Maldonado avanza: el realojo del Kennedy y el respeto a la historia del barrio

Hay realidades que incomodan profundamente a los que prefieren el discurso vacío frente a la gestión concreta. Y el realojo del barrio Kennedy en Maldonado es, sin dudas, una de ellas.

En estos días se discutió en el ámbito político la donación de terrenos a la Iglesia Católica en el nuevo barrio. Y la postura de la oposición dejó en evidencia una forma de entender lo público: poner el freno de mano, incluso cuando las cosas se hacen bien y benefician directamente a la gente.

La memoria del barrio Kennedy

Acá no estamos hablando de un fraccionamiento nuevo donde la Intendencia de Maldonado decide regalarle tierra a un privado porque sí. Estamos hablando de sentido común, de justicia y de historia. La parroquia ya estaba instalada en el asentamiento desde el año 1964. Cuando llegó el momento de encarar el realojo, la institución se podría haber atrincherado. Podría haber exigido, demorado o complicado el proceso. Pero no lo hizo: entregaron el lugar sin problemas para que la obra avanzara, se tirara todo abajo y se pudiera mudar al barrio entero.

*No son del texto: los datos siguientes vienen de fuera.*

(** * RankFM: the modelling class of [rankfm/rankfm.py]

    A shallow embedding of the Python class [RankFM] (the wrapper around the
    numba training and scoring engine) together with the properties of its
    life cycle: construction, fresh and resumed fitting, prediction and
    recommendation under the two cold-start policies, and the two
    similarity queries.

    Python objects are modelled as follows.
    - [self] is a record of optional attributes ([None] is [None]); a method
      is a computation in a state-and-exception monad over the interpreter
      state, so that an exception keeps every assignment made before it.
    - User and item identifiers are integers.  A NaN cell of a pandas column
      (the result of a failed identifier lookup) is [None].
    - [float32] and [float64] values are [spec_float]s of the matching
      precision; the index positions handed to the engine are cast to
      [float32] as the source casts them.
    - The numba engine ([rankfm.numba_methods]) and numpy's normal sampler are
      parameters of the development (class [Engine]); every call made to the
      engine is recorded with its arguments.
    - The similarity queries read [self] and print; the numpy products, sums
      and the pandas sort they call are parameters as well (class
      [Numpy]). *)

From Stdlib Require Import ZArith Lia SpecFloat.
From stdpp Require Import base option list sorting gmap strings.

Local Open Scope Z_scope.

(** ** Python values and exceptions *)

(** The dynamic values a caller can pass for a hyperparameter or a policy
    name.  A Python [bool] is an [int] ([True] is [PyInt 1]). *)
Inductive pyval :=
  | PyNone
  | PyInt (n : Z)
  | PyFloat (x : spec_float)
  | PyStr (s : string).
(** Fuel above twice the length of the text is never used up: two such
    amounts give the same result. *)
Lemma parse_fuel (f1 : nat) :
  forall f2,
    (forall s, 2 * length s < f1 -> 2 * length s < f2 ->
       parseValue f1 s = parseValue f2 s)
    /\ (forall s, 2 * length s < f1 -> 2 * length s < f2 ->
          parseMembers f1 s = parseMembers f2 s)
    /\ (forall s, 2 * length s + 1 < f1 -> 2 * length s + 1 < f2 ->
          parseElements f1 s = parseElements f2 s).
Proof.
  induction f1 as [|f1 IH]; intros f2;
    [repeat split; intros; lia|].
  destruct f2 as [|f2]; [repeat split; intros; lia|].
  destruct (IH f2) as (IHv & IHm & IHe). clear IH.
  split; [|split].
  - intros s H1 H2. cbn [parseValue].
    pose proof (suffix_length (suffix_skipWs s)) as L0.
    destruct (skipWs s) as [|c s1]; [reflexivity|]. simpl in L0.
    pose proof (suffix_length (suffix_skipWs s1)) as L1.
    destruct (skipWs s1) as [|c' s2].
    + reflexivity.
    + simpl in L1.
      rewrite (IHm (c' :: s2)) by (simpl; lia).
      rewrite (IHe (c' :: s2)) by (simpl; lia).
      reflexivity.
  - intros s H1 H2. cbn [parseMembers].
    pose proof (suffix_length (suffix_skipWs s)) as L0.
    destruct (skipWs s) as [|q s1]; [reflexivity|]. simpl in L0.
    destruct (negb (q =? 34)%N); [reflexivity|].
    destruct (parseStringBody s1 []) as [[k r1]|] eqn:Eb; [|reflexivity].
    assert (L1 : length r1 < length s1)
      by (eapply rest_length, parseStringBody_rest, Eb).
    pose proof (suffix_length (suffix_skipWs r1)) as L2.
    destruct (skipWs r1) as [|colon r2]; [reflexivity|]. simpl in L2.
    destruct (negb (colon =? 58)%N); [reflexivity|].
    rewrite (IHv r2) by lia.
    destruct (parseValue f2 r2) as [[v r3]|] eqn:Ev; [|reflexivity].
    assert (L3 : length r3 < length r2) by (eapply rest_length, parseValue_rest, Ev).
    pose proof (suffix_length (suffix_skipWs r3)) as L4.
    destruct (skipWs r3) as [|d r4]; [reflexivity|]. simpl in L4.
    rewrite (IHm r4) by lia. reflexivity.
  - intros s H1 H2. cbn [parseElements].
    rewrite (IHv s) by lia.
    destruct (parseValue f2 s) as [[v r1]|] eqn:Ev; [|reflexivity].
    assert (L1 : length r1 < length s) by (eapply rest_length, parseValue_rest, Ev).
    pose proof (suffix_length (suffix_skipWs r1)) as L2.
    destruct (skipWs r1) as [|d r2]; [reflexivity|]. simpl in L2.
    rewrite (IHe r2) by lia. reflexivity.
Qed.

Lemma parseValue_fuel (text : jsstring) (f : nat) :
  2 * length text < f ->
  parseValue f text = parseValue (S (2 * length text)) text.
Proof. intros H. apply parse_fuel; lia. Qed.

Lemma isJsonSpace_isWhiteSpace (c : N) :
  isJsonSpace c = true -> isWhiteSpace c = true.
Proof.
  unfold isJsonSpace. rewrite !orb_true_iff, !N.eqb_eq.
  intros [[[-> | ->] | ->] | ->]; reflexivity.
Qed.

Lemma skipWs_headOk (s : jsstring) : headOk s -> skipWs s = s.
Proof.
  destruct s as [|c s]; simpl; [reflexivity|]. intros H.
  destruct (isJsonSpace c) eqn:E; [|reflexivity].
  apply isJsonSpace_isWhiteSpace in E. congruence.
Qed.

Lemma skipWs_nil (s : jsstring) :
  skipWs s = [] -> forallb isWhiteSpace s = true.
Proof.
  induction s as [|c s IH]; simpl; [reflexivity|].
  destruct (isJsonSpace c) eqn:E; [|discriminate].
  intros H. rewrite (isJsonSpace_isWhiteSpace _ E), (IH H). reflexivity.
Qed.

(** A text that parses to an object starts, after white space, with an
    opening brace and ends, before white space, with a closing brace. *)
Lemma parse_object_shape (t : jsstring) (ms : list (jsstring * json)) :
  JSON.parse t = Some (JObject ms) ->
  startsWith (skipWs t) (js "{") = true
  /\ exists c w, t = c ++ 125%N :: w /\ forallb isWhiteSpace w = true.
Proof.
  unfold JSON.parse.
  destruct (parseValue (S (2 * length t)) t) as [[v r]|] eqn:Ev; [|discriminate].
  destruct (skipWs r) eqn:Er; [|discriminate].
  intros H. inversion H; subst. split.
  - cbn [parseValue] in Ev. destruct (skipWs t) as [|c s1]; [discriminate|].
    destruct (N.eqb_spec c 123) as [->|_]; [reflexivity|]. exfalso.
    destruct (c =? 91)%N.
    { destruct (skipWs s1) as [|c' s2]; [discriminate|].
      destruct (c' =? 93)%N; [discriminate|].
      destruct (parseElements _ _) as [[? ?]|]; discriminate. }
    destruct (c =? 34)%N.
    { destruct (parseStringBody s1 []) as [[? ?]|]; discriminate. }
    apply parseLiteral_not_object in Ev. discriminate.
  - destruct (parseValue_closes _ _ Ev) as (c & E). exists c, r.
    split; [exact E | apply skipWs_nil, Er].
Qed.

Lemma lastOk_not_blank (c w : jsstring) :
  lastOk (c ++ w) -> forallb isWhiteSpace w = true -> w = [].
Proof.
  unfold lastOk. rewrite rev_app_distr. intros Hl Hw.
  destruct (rev w) as [|y u] eqn:Ey.
  - rewrite <- (rev_involutive w), Ey. reflexivity.
  - exfalso. simpl in Hl. rewrite forallb_forall in Hw.
    rewrite Hw in Hl; [discriminate|]. apply in_rev. rewrite Ey.
    left; reflexivity.
Qed.

Lemma parse_trimmed_object (input : jsstring) (ms : list (jsstring * json)) :
  JSON.parse (trim input) = Some (JObject ms) ->
  startsWith (trim input) (js "{") = true
  /\ endsWith (trim input) (js "}") = true.
Proof.
  intros H. destruct (parse_object_shape _ H) as (Hs & c & w & E & Hw).
  rewrite skipWs_headOk in Hs by apply trim_headOk.
  split; [exact Hs|].
  pose proof (trim_lastOk input) as Hl. rewrite E in Hl.
  change (c ++ 125%N :: w) with (c ++ [125%N] ++ w) in Hl.
  rewrite app_assoc in Hl.
  rewrite (lastOk_not_blank _ _ Hl Hw) in E.
  rewrite E. change (js "}") with [125%N]. apply endsWith_app.
Qed.

End ParserFacts.

(** ** Structural validation *)

Section Structural.
Import JS JSON ErrorHandler.

Lemma fromFirst_app_notin (c : N) (pre s : jsstring) :
  ~ In c pre -> SocialContent.fromFirst c (pre ++ s) = SocialContent.fromFirst c s.
Proof.
  induction pre as [|x pre IH]; simpl; intros H; [reflexivity|].
  destruct (N.eqb_spec x c) as [->|_]; [exfalso; auto | apply IH; tauto].
Qed.

Lemma fromFirst_head (c : N) (s : jsstring) :
  SocialContent.fromFirst c (c :: s) = c :: s.
Proof. simpl. rewrite N.eqb_refl. reflexivity. Qed.

Lemma uptoLast_app_notin (c : N) (s post : jsstring) :
  ~ In c post -> SocialContent.uptoLast c (s ++ post) = SocialContent.uptoLast c s.
Proof.
  intros H. unfold SocialContent.uptoLast.
  rewrite rev_app_distr, fromFirst_app_notin; [reflexivity|].
  rewrite <- in_rev. exact H.
Qed.

Lemma uptoLast_last (c : N) (s : jsstring) :
  SocialContent.uptoLast c (s ++ [c]) = s ++ [c].
Proof.
  unfold SocialContent.uptoLast. rewrite rev_app_distr. simpl app.
  rewrite fromFirst_head. simpl. rewrite rev_involutive. reflexivity.
Qed.
(** [fetchJson<T>(url, retries = 3)], with [retries] an integer.  A value
    thrown inside the [try] block (by [await fetch] or by a [throw]) goes
    through the [catch] block, [on_catch]; the promises that are returned,
    [response.json()] and the recursive call, are not awaited and settle the
    call as they are.  The recursion is on the budget, which decreases while
    it is positive. *)
Equations? fetchJson (url : jsstring) (retries : Z) (w : World)
  : JsResult T * World by wf (Z.to_nat retries) lt :=
fetchJson url retries w :=
  match fetch 10000 (get_request url) w with
  | (Throw err, w1) => (Throw (on_catch url err), w1)
  | (Ok response, w1) =>
      if status response =? 429 then
        (Throw (on_catch url (rate_limited url)), w1)
      else
        match sumbool_of_bool ((500 <=? status response) && (0 <? retries)) with
        | left _ =>
            let delay := (4 - retries) * 1000 in
            let w2 := logger_warn (retries - 1) delay (retry_message retries url delay) w1 in
            let w3 := sleep delay w2 in
            fetchJson url (retries - 1) w3
        | right _ =>
            if negb (ok response) then
              (Throw (on_catch url (http_error (js "API request failed: ") response url)), w1)
            else (json response, w1)
        end
  end.
Proof.
  apply andb_prop in e as [_ H]. apply Z.ltb_lt in H. lia.
Qed.
Next Obligation.
  unfold fetchJson.
  match goal with
  | |- context [ @FixWf ?A ?R ?WF ?P ?f ?x ] =>
      let step := fresh "step" in
      set (step := fun y (_ : R y x) => @FixWf A R WF P f y) in *;
      unshelve erewrite (@FixWf_unfold_step A R WF P f x _ step)
  end.
  - red. intros [u [r w0]] f g Hext. simpl. unfold fetchJson_functional.
    destruct (fetch 10000 (get_request u) w0) as [[response|err] w1]; [|reflexivity].
    destruct (status response =? 429); [reflexivity|].
    destruct (sumbool_of_bool ((500 <=? status response) && (0 <? r)));
      [apply Hext | reflexivity].
  - reflexivity.
  - reflexivity.
Defined.

(** The fetchers of the seven upstreams call with the default budget. *)
Definition jobSearchFetch (url : jsstring) := fetchJson url 3.
Definition jobStreamFetch (url : jsstring) := fetchJson url 3.
Definition historicalFetch (url : jsstring) := fetchJson url 3.
Definition linksFetch (url : jsstring) := fetchJson url 3.
Definition jobEdFetch (url : jsstring) := fetchJson url 3.
Definition taxonomyFetch (url : jsstring) := fetchJson url 3.

(** [Math.pow(2, e) * k].  For [e < 0] the JavaScript value is the fraction
    [k / 2^(-e)]; with [k = 1000] it is an integer down to [e = -3], that is
    for budgets up to 6.  Below that the function keeps the integer part of
    the fraction the source logs and passes to [setTimeout] (62 for the 62.5
    of budget 7). *)
Definition Math_pow2_times (e k : Z) : Z :=
  if 0 <=? e then 2 ^ e * k else k / 2 ^ (- e).

Variable Body : Type.
(** [JSON.stringify(body)] for the plain objects the callers post. *)
Variable JSON_stringify : Body -> jsstring.
(** X12: the intensity statistics are not guarded as the pitch is: when the
    analysis succeeds and Praat reports a NaN mean intensity, the mapping
    holds NaN under intensity, mean_db. *)
Theorem X12_nan_intensity_is_kept
    (svc : AudioAnalyser.AudioServices) (self : AudioAnalyser.Analyser)
    (c : AudioAnalyser.Core) (rate mean_db max_db : float) :
  AudioAnalyser.measure svc (AudioAnalyser.audio_path self) = Ret c ->
  AudioAnalyser.truediv_int_float (AudioAnalyser.peaks c)
    (AudioAnalyser.duration c) = Ret rate ->
  AudioAnalyser.intensity_mean svc (AudioAnalyser.audio_path self)
  = Ret mean_db ->
  AudioAnalyser.intensity_max svc (AudioAnalyser.audio_path self)
  = Ret max_db ->
  Float.is_nan mean_db = true ->
  exists m,
    dict_get "intensity" (AudioAnalyser.get_analysis svc self)
    = Some (VDict m)
    /\ dict_get "mean_db" m = Some (VFloat f_nan).
Proof.
  intros Hc Hr Hmean Hmax Hnan.
  unfold AudioAnalyser.get_analysis, AudioAnalyser.analysis_body.
  rewrite Hc. cbn [bind]. rewrite Hr. cbn [bind].
  rewrite Hmean. cbn [bind]. rewrite Hmax. cbn [bind].
  eexists. split; [reflexivity|].
  destruct mean_db; try discriminate. reflexivity.
Qed.
(** Two rings with the same contents, one of them rotated. *)
Lemma Deque_eq_witness :
  (forall x y : Z, Z.eqb x y = true <-> x = y) /\
  Deque_eq Z.eqb
    (run (dstep (fun _ => true) (fun _ => false)) Deque_new [DPush 7; DPush 1; DPopFront; DPush 2]).1
    (run (dstep (fun _ => true) (fun _ => false)) Deque_new [DPush 1; DPush 2]).1 = Ok true.
Proof.
  split; [apply Z.eqb_eq|].
  apply (Deque_eq_correct (fun _ => true) (fun _ => false) Z.eqb [DPush 7; DPush 1; DPopFront; DPush 2] [DPush 1; DPush 2]).
  - apply Z.eqb_eq.
  - vm_compute. reflexivity.
Defined.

Lo que se hace ahora es, simplemente, devolverles el espacio para que vuelvan a levantar lo que ya tenían construido. Es darles el título de propiedad para que sigan con su misión social, un paso que, por cierto, estaba contemplado en el plan original de realojo que todos votaron favorablemente en la Junta Departamental allá por 2021.

El trabajo real antes que el Estado

El problema de fondo aquí es una negación ideológica sistemática a reconocer el rol de las organizaciones sociales, sean religiosas o civiles. Hay que decirlo con todas las letras: en muchos casos, hay instituciones que llegan más profundo, llegan antes y llegan mejor a la gente que el propio Estado. Y esto no pasa solo con la Iglesia en el Kennedy, pasa en todos aquellos lugares donde hay una necesidad que la burocracia estatal tarda meses en atender.

Cuando el Estado no da abasto o los trámites enfrían la urgencia, son estas organizaciones las que están en el territorio, embarrándose los zapatos, conteniendo y trabajando en silencio. Una institución con dos mil años de historia no va a cerrar de un día para el otro, y su compromiso en la zona está a la vista. En lugar de mirar con recelo o querer asfixiarlas con demoras, la buena política debería ser su aliada. Gobernar no es creer que el Estado tiene el monopolio de la solidaridad; gobernar es ser inteligente y tender puentes con los que de verdad ayudan.

Cuando el palo en la rueda es la única propuesta

Por eso resulta incomprensible la actitud de la oposición de trancar sistemáticamente este expediente. Buscarle la quinta pata al gato, pedir cambios interminables y terminar dándole la espalda a algo que suma a la comunidad, no es hacer política en serio.

Es muy curioso cómo algunos dirigentes del Frente Amplio (como dijo el edil Fabricio Rodríguez) «se visten con poncho ajeno» y se llenan la boca hablando de sensibilidad social en los micrófonos, pero a la hora de levantar la mano para que una institución continúe su obra en un barrio, prefieren la chicana. Negarles la tierra es ir en contra del propio proceso de integración social que ellos mismos apoyaron en los papeles. Al final, con esa postura, no castigan al gobierno; castigan a los vecinos.

Maldonado avanza con resultados

Por suerte, Maldonado sigue demostrando que hay otra forma de hacer las cosas. La gestión departamental de Maldonado no se queda en la excusa de lo que no se puede hacer. El realojo del Kennedy es un hecho histórico, una obra inmensa que mejora la calidad de vida de cientos de familias que ahora tienen dignidad, techo e infraestructura.

Porque cuando un departamento avanza, no lo hace por los discursos que se gritan. Lo hace porque hay un gobierno que ordena, planifica y ejecuta. Maldonado no se detiene a discutir relatos ni a pelear con fantasmas; Maldonado avanza con obras que se tocan y se ven.

Y esto es quizás lo que más incomoda: ver que el cambio es real. Porque la verdadera sensibilidad social no se demuestra poniendo trabas, se demuestra construyendo un departamento donde las instituciones y el Estado tiren para el mismo lado.

“Gobernar no es creer que el Estado tiene el monopolio de la solidaridad; es darle herramientas a los que de verdad ayudan a la gente.”